**Task directions**
Transcribe the records underneath word for word, and leave no line out.

**Record extracts**
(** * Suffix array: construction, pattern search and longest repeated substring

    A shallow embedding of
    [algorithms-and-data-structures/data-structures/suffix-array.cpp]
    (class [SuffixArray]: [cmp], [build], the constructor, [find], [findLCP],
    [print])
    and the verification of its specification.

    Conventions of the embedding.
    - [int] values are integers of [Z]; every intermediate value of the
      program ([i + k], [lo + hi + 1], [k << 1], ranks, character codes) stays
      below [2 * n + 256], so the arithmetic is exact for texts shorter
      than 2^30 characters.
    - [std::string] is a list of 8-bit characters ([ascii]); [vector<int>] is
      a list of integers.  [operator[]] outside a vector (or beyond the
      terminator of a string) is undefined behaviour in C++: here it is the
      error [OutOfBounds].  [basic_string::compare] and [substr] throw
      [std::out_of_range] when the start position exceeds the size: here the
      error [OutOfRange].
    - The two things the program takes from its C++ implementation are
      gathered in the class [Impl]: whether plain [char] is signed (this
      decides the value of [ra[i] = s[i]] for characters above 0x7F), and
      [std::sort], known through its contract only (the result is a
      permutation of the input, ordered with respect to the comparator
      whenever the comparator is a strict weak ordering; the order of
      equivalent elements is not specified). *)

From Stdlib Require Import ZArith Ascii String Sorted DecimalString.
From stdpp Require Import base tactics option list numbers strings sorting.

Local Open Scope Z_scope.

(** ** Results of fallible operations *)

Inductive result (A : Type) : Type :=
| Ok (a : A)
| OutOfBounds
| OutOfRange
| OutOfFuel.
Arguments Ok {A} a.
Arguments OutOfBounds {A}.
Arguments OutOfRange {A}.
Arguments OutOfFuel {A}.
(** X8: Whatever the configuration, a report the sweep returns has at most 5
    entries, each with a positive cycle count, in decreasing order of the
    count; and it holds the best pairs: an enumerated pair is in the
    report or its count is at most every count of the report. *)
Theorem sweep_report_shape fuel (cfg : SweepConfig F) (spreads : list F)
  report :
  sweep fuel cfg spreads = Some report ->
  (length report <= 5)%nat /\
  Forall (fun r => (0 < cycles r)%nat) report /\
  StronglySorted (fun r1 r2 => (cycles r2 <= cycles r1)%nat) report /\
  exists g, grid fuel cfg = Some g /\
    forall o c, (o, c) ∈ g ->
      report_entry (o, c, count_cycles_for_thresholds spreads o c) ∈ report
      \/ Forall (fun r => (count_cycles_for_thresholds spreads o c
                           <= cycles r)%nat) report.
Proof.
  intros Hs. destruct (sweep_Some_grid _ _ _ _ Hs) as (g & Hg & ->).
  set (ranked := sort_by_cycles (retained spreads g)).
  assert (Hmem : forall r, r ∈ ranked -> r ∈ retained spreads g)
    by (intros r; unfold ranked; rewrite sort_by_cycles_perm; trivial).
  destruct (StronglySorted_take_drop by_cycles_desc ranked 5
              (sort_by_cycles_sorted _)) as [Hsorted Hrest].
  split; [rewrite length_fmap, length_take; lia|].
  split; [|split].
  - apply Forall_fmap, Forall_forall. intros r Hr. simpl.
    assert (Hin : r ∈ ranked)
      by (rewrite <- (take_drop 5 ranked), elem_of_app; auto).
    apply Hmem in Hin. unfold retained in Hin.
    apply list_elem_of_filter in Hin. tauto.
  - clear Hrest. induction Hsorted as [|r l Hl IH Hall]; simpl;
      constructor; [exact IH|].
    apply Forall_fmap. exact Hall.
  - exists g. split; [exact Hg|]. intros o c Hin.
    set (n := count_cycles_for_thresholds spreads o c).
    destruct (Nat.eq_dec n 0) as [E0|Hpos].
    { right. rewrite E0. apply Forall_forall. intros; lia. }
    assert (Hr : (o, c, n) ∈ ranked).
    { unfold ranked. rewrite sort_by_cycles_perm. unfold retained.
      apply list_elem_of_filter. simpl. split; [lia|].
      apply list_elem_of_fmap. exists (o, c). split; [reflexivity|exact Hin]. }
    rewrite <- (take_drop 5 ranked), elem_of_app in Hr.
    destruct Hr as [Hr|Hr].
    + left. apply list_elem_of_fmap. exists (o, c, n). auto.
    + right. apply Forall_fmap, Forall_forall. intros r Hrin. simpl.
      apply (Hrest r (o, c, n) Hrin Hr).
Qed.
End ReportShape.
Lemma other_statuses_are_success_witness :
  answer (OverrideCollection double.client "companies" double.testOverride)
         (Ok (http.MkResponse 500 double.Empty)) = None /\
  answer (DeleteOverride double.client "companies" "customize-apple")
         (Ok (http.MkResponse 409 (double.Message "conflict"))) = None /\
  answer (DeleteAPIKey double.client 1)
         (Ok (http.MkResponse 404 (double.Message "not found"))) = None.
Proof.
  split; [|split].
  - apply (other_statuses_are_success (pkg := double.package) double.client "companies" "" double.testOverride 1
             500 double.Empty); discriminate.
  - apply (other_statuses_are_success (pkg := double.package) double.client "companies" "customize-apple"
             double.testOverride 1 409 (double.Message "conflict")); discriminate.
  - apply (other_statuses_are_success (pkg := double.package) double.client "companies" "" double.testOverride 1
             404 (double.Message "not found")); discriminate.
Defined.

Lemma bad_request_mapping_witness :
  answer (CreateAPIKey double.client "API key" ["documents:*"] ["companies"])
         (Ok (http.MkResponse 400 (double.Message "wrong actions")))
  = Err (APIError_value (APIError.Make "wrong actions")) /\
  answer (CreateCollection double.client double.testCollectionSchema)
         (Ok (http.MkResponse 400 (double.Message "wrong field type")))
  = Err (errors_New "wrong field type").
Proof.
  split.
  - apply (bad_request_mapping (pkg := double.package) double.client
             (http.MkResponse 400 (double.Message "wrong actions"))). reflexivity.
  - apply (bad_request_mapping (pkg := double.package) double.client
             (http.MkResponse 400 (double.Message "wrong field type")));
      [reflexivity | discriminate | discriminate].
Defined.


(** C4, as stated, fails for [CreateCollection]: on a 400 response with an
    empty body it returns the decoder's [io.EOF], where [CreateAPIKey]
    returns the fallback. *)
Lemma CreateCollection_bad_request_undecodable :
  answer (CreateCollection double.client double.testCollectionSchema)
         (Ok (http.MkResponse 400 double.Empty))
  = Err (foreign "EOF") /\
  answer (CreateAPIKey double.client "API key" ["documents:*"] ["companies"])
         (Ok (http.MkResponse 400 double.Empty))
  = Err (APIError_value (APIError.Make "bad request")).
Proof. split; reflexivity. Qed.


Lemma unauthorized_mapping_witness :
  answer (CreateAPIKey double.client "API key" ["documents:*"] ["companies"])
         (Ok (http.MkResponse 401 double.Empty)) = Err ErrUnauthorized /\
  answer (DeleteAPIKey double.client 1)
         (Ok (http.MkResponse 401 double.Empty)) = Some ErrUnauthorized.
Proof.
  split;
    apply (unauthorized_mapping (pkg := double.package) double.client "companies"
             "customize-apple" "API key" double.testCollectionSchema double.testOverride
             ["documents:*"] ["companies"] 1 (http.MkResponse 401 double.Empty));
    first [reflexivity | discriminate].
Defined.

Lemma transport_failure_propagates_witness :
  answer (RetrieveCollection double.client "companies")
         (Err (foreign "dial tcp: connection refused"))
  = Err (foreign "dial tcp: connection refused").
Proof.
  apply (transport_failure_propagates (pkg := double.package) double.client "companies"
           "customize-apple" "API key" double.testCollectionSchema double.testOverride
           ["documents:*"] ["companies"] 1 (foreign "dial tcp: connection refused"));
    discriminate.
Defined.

**Task response**
(** * Suffix array: construction, pattern search and longest repeated substring

    A shallow embedding of
    [algorithms-and-data-structures/data-structures/suffix-array.cpp]
    (class [SuffixArray]: [cmp], [build], the constructor, [find], [findLCP],
    [print])
    and the verification of its specification.

    Conventions of the embedding.
    - [int] values are integers of [Z]; every intermediate value of the
      program ([i + k], [lo + hi + 1], [k << 1], ranks, character codes) stays
      below [2 * n + 256], so the arithmetic is exact for texts shorter
      than 2^30 characters.
    - [std::string] is a list of 8-bit characters ([ascii]); [vector<int>] is
      a list of integers.  [operator[]] outside a vector (or beyond the
      terminator of a string) is undefined behaviour in C++: here it is the
      error [OutOfBounds].  [basic_string::compare] and [substr] throw
      [std::out_of_range] when the start position exceeds the size: here the
      error [OutOfRange].
    - The two things the program takes from its C++ implementation are
      gathered in the class [Impl]: whether plain [char] is signed (this
      decides the value of [ra[i] = s[i]] for characters above 0x7F), and
      [std::sort], known through its contract only (the result is a
      permutation of the input, ordered with respect to the comparator
      whenever the comparator is a strict weak ordering; the order of
      equivalent elements is not specified). *)

From Stdlib Require Import ZArith Ascii String Sorted DecimalString.
From stdpp Require Import base tactics option list numbers strings sorting.

Local Open Scope Z_scope.

(** ** Results of fallible operations *)

Inductive result (A : Type) : Type :=
| Ok (a : A)
| OutOfBounds
| OutOfRange
| OutOfFuel.
Arguments Ok {A} a.
Arguments OutOfBounds {A}.
Arguments OutOfRange {A}.
Arguments OutOfFuel {A}.
(** X8: Whatever the configuration, a report the sweep returns has at most 5
    entries, each with a positive cycle count, in decreasing order of the
    count; and it holds the best pairs: an enumerated pair is in the
    report or its count is at most every count of the report. *)
Theorem sweep_report_shape fuel (cfg : SweepConfig F) (spreads : list F)
  report :
  sweep fuel cfg spreads = Some report ->
  (length report <= 5)%nat /\
  Forall (fun r => (0 < cycles r)%nat) report /\
  StronglySorted (fun r1 r2 => (cycles r2 <= cycles r1)%nat) report /\
  exists g, grid fuel cfg = Some g /\
    forall o c, (o, c) ∈ g ->
      report_entry (o, c, count_cycles_for_thresholds spreads o c) ∈ report
      \/ Forall (fun r => (count_cycles_for_thresholds spreads o c
                           <= cycles r)%nat) report.
Proof.
  intros Hs. destruct (sweep_Some_grid _ _ _ _ Hs) as (g & Hg & ->).
  set (ranked := sort_by_cycles (retained spreads g)).
  assert (Hmem : forall r, r ∈ ranked -> r ∈ retained spreads g)
    by (intros r; unfold ranked; rewrite sort_by_cycles_perm; trivial).
  destruct (StronglySorted_take_drop by_cycles_desc ranked 5
              (sort_by_cycles_sorted _)) as [Hsorted Hrest].
  split; [rewrite length_fmap, length_take; lia|].
  split; [|split].
  - apply Forall_fmap, Forall_forall. intros r Hr. simpl.
    assert (Hin : r ∈ ranked)
      by (rewrite <- (take_drop 5 ranked), elem_of_app; auto).
    apply Hmem in Hin. unfold retained in Hin.
    apply list_elem_of_filter in Hin. tauto.
  - clear Hrest. induction Hsorted as [|r l Hl IH Hall]; simpl;
      constructor; [exact IH|].
    apply Forall_fmap. exact Hall.
  - exists g. split; [exact Hg|]. intros o c Hin.
    set (n := count_cycles_for_thresholds spreads o c).
    destruct (Nat.eq_dec n 0) as [E0|Hpos].
    { right. rewrite E0. apply Forall_forall. intros; lia. }
    assert (Hr : (o, c, n) ∈ ranked).
    { unfold ranked. rewrite sort_by_cycles_perm. unfold retained.
      apply list_elem_of_filter. simpl. split; [lia|].
      apply list_elem_of_fmap. exists (o, c). split; [reflexivity|exact Hin]. }
    rewrite <- (take_drop 5 ranked), elem_of_app in Hr.
    destruct Hr as [Hr|Hr].
    + left. apply list_elem_of_fmap. exists (o, c, n). auto.
    + right. apply Forall_fmap, Forall_forall. intros r Hrin. simpl.
      apply (Hrest r (o, c, n) Hrin Hr).
Qed.
End ReportShape.
Lemma other_statuses_are_success_witness :
  answer (OverrideCollection double.client "companies" double.testOverride)
         (Ok (http.MkResponse 500 double.Empty)) = None /\
  answer (DeleteOverride double.client "companies" "customize-apple")
         (Ok (http.MkResponse 409 (double.Message "conflict"))) = None /\
  answer (DeleteAPIKey double.client 1)
         (Ok (http.MkResponse 404 (double.Message "not found"))) = None.
Proof.
  split; [|split].
  - apply (other_statuses_are_success (pkg := double.package) double.client "companies" "" double.testOverride 1
             500 double.Empty); discriminate.
  - apply (other_statuses_are_success (pkg := double.package) double.client "companies" "customize-apple"
             double.testOverride 1 409 (double.Message "conflict")); discriminate.
  - apply (other_statuses_are_success (pkg := double.package) double.client "companies" "" double.testOverride 1
             404 (double.Message "not found")); discriminate.
Defined.

Lemma bad_request_mapping_witness :
  answer (CreateAPIKey double.client "API key" ["documents:*"] ["companies"])
         (Ok (http.MkResponse 400 (double.Message "wrong actions")))
  = Err (APIError_value (APIError.Make "wrong actions")) /\
  answer (CreateCollection double.client double.testCollectionSchema)
         (Ok (http.MkResponse 400 (double.Message "wrong field type")))
  = Err (errors_New "wrong field type").
Proof.
  split.
  - apply (bad_request_mapping (pkg := double.package) double.client
             (http.MkResponse 400 (double.Message "wrong actions"))). reflexivity.
  - apply (bad_request_mapping (pkg := double.package) double.client
             (http.MkResponse 400 (double.Message "wrong field type")));
      [reflexivity | discriminate | discriminate].
Defined.


(** C4, as stated, fails for [CreateCollection]: on a 400 response with an
    empty body it returns the decoder's [io.EOF], where [CreateAPIKey]
    returns the fallback. *)
Lemma CreateCollection_bad_request_undecodable :
  answer (CreateCollection double.client double.testCollectionSchema)
         (Ok (http.MkResponse 400 double.Empty))
  = Err (foreign "EOF") /\
  answer (CreateAPIKey double.client "API key" ["documents:*"] ["companies"])
         (Ok (http.MkResponse 400 double.Empty))
  = Err (APIError_value (APIError.Make "bad request")).
Proof. split; reflexivity. Qed.


Lemma unauthorized_mapping_witness :
  answer (CreateAPIKey double.client "API key" ["documents:*"] ["companies"])
         (Ok (http.MkResponse 401 double.Empty)) = Err ErrUnauthorized /\
  answer (DeleteAPIKey double.client 1)
         (Ok (http.MkResponse 401 double.Empty)) = Some ErrUnauthorized.
Proof.
  split;
    apply (unauthorized_mapping (pkg := double.package) double.client "companies"
             "customize-apple" "API key" double.testCollectionSchema double.testOverride
             ["documents:*"] ["companies"] 1 (http.MkResponse 401 double.Empty));
    first [reflexivity | discriminate].
Defined.

Lemma transport_failure_propagates_witness :
  answer (RetrieveCollection double.client "companies")
         (Err (foreign "dial tcp: connection refused"))
  = Err (foreign "dial tcp: connection refused").
Proof.
  apply (transport_failure_propagates (pkg := double.package) double.client "companies"
           "customize-apple" "API key" double.testCollectionSchema double.testOverride
           ["documents:*"] ["companies"] 1 (foreign "dial tcp: connection refused"));
    discriminate.
Defined.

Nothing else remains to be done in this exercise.